_WORK REQUEST_: Some entries follow. Reproduce exactly the lines starting at the one with "- case_byte; [set_solver|]. by" and stopping after the one with "pose proof (split_byte_nonempty".

_RECORDS PROVIDED_:
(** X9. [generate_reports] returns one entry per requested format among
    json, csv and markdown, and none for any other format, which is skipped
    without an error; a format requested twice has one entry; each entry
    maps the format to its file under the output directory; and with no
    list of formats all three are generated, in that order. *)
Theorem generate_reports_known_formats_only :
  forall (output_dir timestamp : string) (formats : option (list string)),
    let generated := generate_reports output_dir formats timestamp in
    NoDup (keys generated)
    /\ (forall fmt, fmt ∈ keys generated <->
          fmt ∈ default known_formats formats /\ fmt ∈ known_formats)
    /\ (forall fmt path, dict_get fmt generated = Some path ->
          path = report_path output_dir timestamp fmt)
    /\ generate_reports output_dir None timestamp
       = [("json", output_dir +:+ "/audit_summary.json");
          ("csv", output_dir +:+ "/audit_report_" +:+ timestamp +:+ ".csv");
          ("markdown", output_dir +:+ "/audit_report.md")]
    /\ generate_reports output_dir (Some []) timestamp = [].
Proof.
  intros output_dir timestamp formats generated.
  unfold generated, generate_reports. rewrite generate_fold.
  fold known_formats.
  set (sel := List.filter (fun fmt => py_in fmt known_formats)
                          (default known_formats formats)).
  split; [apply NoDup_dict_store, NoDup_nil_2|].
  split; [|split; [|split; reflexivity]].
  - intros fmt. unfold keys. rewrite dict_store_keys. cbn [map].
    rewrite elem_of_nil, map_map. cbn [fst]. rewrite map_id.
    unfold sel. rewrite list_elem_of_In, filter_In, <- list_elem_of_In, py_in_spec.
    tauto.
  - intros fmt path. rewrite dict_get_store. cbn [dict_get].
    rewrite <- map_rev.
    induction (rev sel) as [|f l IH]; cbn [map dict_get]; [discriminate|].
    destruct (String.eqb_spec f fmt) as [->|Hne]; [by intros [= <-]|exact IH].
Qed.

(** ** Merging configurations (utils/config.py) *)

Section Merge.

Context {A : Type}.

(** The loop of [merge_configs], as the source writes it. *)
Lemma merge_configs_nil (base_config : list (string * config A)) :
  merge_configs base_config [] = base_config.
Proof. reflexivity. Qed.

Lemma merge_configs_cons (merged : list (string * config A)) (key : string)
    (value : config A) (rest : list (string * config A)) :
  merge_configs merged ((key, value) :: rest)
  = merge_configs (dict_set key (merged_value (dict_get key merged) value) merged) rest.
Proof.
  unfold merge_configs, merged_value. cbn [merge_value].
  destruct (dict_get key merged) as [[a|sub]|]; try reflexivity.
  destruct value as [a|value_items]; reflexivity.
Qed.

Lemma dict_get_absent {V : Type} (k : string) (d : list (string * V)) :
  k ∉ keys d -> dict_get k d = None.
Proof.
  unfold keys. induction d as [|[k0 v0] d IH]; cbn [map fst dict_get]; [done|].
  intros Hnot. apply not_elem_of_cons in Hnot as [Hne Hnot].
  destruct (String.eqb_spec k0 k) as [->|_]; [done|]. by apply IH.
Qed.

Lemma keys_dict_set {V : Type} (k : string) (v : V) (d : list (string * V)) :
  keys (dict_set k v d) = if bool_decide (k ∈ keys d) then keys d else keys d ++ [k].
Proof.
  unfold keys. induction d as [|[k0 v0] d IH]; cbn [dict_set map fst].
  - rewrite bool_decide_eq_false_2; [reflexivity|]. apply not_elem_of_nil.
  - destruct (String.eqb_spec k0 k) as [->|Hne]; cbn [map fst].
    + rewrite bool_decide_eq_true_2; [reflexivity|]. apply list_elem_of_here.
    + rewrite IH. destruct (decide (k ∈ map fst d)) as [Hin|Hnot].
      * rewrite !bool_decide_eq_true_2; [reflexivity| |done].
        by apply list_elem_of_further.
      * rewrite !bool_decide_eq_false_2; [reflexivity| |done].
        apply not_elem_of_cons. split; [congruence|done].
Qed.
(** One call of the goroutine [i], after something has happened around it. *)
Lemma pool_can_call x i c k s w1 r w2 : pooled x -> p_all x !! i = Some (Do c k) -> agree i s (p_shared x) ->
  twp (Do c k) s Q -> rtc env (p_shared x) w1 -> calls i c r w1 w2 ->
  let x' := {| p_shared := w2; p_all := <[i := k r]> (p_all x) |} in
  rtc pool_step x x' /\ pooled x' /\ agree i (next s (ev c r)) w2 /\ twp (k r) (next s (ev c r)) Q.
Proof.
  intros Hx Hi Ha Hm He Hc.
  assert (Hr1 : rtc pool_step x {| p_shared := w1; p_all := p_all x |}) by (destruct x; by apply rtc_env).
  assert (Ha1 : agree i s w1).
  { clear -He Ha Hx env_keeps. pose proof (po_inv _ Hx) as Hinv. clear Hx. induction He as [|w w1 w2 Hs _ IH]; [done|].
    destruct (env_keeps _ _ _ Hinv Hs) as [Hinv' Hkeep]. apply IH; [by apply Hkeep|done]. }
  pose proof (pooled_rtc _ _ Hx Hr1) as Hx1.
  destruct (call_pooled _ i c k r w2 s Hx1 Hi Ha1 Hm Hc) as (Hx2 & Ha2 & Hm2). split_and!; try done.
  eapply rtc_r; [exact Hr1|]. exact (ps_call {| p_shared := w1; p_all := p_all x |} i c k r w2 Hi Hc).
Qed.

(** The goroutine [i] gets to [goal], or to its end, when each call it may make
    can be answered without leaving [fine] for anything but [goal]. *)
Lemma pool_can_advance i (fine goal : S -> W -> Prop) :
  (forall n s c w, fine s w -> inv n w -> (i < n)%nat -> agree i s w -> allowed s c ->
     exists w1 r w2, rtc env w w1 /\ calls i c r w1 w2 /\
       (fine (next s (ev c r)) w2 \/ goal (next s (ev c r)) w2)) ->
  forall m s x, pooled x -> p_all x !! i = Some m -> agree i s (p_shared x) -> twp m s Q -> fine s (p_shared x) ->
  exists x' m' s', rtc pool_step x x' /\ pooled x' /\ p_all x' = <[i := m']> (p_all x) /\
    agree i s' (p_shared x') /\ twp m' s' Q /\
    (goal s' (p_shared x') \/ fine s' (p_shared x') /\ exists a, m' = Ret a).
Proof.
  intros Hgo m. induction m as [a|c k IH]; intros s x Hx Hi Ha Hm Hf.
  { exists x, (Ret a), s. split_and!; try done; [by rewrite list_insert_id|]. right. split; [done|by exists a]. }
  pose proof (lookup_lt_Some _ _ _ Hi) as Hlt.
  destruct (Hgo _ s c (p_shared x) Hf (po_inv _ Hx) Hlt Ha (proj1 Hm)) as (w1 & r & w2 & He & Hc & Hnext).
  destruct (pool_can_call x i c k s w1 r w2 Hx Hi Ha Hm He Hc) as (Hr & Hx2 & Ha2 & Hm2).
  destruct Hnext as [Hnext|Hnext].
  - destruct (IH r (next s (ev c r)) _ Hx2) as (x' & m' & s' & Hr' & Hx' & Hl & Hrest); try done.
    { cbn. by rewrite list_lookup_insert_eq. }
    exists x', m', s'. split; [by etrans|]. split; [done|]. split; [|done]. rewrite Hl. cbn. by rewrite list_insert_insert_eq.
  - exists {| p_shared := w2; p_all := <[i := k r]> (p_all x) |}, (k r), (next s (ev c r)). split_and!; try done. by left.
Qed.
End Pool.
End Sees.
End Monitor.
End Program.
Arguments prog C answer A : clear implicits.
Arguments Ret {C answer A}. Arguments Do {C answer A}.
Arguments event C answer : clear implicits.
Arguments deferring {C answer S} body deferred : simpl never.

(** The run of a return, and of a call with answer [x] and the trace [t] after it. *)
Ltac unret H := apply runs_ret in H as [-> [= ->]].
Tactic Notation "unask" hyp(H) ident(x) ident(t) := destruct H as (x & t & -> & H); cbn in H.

* * *

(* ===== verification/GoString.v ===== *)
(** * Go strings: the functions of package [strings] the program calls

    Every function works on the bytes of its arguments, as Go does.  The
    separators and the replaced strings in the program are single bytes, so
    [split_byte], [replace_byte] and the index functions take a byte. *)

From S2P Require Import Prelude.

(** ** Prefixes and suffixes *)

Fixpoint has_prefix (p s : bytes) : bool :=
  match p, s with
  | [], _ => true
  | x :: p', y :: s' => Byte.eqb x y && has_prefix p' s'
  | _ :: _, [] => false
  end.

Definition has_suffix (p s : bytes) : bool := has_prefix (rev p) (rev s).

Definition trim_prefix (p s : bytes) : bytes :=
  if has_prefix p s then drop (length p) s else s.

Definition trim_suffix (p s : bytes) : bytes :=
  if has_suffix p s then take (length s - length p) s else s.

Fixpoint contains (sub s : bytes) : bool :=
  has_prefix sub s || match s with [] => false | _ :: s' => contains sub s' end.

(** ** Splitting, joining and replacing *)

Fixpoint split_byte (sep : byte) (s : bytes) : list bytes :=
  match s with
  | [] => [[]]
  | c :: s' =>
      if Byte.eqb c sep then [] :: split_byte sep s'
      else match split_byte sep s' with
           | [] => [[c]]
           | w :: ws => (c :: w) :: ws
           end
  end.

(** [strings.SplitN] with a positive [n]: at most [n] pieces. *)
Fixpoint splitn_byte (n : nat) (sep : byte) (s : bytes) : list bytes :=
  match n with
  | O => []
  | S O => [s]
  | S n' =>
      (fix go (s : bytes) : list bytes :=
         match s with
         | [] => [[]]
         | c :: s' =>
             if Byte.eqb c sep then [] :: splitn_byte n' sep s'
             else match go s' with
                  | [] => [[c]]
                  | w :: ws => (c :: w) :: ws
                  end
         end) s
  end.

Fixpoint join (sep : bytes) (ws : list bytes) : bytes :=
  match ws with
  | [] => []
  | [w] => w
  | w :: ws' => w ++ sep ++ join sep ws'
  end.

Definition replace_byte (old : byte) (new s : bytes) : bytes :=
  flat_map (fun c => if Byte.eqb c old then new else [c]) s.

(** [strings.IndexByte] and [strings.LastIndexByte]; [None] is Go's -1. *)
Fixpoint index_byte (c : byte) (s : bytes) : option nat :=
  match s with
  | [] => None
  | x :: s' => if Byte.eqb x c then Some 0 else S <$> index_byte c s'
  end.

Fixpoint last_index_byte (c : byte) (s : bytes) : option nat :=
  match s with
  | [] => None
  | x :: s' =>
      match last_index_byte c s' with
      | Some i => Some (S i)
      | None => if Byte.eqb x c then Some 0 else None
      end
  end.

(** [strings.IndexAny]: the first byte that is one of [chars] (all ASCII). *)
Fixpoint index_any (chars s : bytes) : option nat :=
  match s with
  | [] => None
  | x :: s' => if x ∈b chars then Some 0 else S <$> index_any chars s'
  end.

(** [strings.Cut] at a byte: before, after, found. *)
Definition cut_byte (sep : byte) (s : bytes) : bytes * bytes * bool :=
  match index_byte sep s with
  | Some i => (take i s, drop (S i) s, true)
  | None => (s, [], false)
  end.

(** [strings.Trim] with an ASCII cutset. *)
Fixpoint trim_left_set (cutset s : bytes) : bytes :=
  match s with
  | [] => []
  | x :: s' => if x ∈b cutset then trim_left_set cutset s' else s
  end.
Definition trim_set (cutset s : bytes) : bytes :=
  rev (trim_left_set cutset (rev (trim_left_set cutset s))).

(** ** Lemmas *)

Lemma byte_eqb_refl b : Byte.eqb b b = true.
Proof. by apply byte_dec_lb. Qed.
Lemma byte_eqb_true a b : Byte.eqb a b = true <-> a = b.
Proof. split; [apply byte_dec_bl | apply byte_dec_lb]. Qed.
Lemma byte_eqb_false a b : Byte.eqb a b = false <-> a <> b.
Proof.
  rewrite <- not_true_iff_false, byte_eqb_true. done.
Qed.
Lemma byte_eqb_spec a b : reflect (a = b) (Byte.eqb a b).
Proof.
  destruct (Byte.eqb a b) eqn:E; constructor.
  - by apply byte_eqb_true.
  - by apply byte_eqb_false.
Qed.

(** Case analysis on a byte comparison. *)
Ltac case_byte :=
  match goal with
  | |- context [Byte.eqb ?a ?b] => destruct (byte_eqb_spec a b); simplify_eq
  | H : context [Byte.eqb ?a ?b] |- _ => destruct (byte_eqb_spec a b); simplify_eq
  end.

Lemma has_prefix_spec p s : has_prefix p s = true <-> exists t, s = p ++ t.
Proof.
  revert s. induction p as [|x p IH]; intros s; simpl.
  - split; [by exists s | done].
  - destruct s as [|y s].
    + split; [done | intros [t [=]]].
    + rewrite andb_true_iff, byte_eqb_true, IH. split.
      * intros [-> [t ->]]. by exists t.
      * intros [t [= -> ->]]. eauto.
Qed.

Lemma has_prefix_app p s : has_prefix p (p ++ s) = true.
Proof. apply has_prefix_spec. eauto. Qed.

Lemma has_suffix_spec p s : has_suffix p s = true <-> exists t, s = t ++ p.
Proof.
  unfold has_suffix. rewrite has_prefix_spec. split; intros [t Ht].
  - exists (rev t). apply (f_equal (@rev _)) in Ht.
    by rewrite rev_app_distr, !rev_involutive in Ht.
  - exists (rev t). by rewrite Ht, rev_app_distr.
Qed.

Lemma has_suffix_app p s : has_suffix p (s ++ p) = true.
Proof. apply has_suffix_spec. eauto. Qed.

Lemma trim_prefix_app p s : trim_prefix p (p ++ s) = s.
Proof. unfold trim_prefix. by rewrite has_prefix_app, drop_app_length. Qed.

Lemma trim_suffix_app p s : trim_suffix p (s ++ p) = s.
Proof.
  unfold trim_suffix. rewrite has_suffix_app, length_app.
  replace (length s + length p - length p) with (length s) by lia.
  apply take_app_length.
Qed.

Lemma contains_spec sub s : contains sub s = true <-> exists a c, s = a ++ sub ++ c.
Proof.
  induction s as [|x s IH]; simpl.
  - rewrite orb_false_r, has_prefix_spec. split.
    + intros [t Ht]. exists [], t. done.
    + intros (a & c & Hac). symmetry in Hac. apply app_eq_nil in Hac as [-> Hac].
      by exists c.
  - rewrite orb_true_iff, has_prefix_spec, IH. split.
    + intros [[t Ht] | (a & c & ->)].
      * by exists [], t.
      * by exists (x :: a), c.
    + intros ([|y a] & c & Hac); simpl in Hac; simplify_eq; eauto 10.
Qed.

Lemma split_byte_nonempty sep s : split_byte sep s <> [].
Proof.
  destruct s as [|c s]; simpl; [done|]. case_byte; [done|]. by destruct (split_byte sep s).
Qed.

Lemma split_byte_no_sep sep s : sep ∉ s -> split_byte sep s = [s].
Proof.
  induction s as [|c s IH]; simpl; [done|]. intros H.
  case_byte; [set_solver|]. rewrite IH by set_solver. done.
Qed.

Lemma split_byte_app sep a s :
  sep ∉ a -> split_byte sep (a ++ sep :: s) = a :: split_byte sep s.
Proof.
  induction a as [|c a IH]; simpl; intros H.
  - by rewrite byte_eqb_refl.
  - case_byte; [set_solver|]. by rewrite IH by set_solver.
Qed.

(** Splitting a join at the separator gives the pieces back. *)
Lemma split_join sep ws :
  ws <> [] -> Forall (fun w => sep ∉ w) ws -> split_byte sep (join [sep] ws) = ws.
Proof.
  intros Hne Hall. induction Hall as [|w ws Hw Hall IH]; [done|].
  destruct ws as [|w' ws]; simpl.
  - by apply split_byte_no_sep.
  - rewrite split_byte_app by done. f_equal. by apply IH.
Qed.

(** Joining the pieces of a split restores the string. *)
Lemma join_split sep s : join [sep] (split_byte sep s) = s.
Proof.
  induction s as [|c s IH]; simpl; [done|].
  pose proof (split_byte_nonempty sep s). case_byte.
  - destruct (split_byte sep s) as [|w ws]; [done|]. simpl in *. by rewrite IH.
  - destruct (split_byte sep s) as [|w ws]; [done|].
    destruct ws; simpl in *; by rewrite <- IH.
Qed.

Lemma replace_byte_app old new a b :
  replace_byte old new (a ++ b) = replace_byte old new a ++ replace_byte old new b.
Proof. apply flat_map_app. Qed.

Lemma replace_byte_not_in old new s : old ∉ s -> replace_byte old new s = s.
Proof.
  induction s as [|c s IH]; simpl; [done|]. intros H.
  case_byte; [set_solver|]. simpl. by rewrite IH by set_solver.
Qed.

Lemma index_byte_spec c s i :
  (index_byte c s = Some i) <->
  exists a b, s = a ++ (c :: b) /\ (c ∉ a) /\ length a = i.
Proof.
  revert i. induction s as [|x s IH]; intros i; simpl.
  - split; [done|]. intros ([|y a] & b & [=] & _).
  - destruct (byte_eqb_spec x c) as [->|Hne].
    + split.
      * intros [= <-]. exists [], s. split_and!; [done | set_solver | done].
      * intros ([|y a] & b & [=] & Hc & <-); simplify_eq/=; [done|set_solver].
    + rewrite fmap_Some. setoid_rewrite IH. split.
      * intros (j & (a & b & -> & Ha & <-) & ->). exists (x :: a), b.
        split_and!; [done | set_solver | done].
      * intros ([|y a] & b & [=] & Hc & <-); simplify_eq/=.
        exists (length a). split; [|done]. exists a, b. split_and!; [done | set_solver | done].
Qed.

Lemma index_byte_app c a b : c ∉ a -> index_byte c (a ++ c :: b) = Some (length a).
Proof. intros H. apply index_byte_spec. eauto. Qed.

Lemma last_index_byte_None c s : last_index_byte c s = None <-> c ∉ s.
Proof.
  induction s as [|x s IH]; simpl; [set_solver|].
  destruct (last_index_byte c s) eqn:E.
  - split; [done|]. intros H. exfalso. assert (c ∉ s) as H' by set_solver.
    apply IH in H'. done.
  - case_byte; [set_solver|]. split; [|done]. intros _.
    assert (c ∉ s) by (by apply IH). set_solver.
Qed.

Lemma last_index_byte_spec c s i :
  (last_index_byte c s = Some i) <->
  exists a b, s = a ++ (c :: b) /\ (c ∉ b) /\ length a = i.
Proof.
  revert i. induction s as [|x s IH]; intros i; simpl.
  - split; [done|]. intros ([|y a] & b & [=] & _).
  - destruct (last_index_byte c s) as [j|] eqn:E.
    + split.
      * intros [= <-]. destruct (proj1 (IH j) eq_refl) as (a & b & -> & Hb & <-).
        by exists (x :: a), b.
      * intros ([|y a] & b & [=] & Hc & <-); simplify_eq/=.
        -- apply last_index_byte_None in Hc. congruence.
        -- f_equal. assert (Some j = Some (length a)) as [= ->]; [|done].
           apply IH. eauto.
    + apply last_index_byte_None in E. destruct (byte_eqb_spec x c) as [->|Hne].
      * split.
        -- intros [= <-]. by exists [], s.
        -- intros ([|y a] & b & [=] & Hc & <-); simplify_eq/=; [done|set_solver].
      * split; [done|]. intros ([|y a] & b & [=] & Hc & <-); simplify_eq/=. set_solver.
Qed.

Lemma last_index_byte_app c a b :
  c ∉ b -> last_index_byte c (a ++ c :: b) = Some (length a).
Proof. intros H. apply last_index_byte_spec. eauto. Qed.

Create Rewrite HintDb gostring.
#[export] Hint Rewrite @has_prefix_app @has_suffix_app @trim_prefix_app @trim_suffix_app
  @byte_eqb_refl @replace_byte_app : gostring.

_RESPONSE BOX_:
  - case_byte; [set_solver|]. by rewrite IH by set_solver.
Qed.

(** Splitting a join at the separator gives the pieces back. *)
Lemma split_join sep ws :
  ws <> [] -> Forall (fun w => sep ∉ w) ws -> split_byte sep (join [sep] ws) = ws.
Proof.
  intros Hne Hall. induction Hall as [|w ws Hw Hall IH]; [done|].
  destruct ws as [|w' ws]; simpl.
  - by apply split_byte_no_sep.
  - rewrite split_byte_app by done. f_equal. by apply IH.
Qed.

(** Joining the pieces of a split restores the string. *)
Lemma join_split sep s : join [sep] (split_byte sep s) = s.
Proof.
  induction s as [|c s IH]; simpl; [done|].
  pose proof (split_byte_nonempty sep s). case_byte.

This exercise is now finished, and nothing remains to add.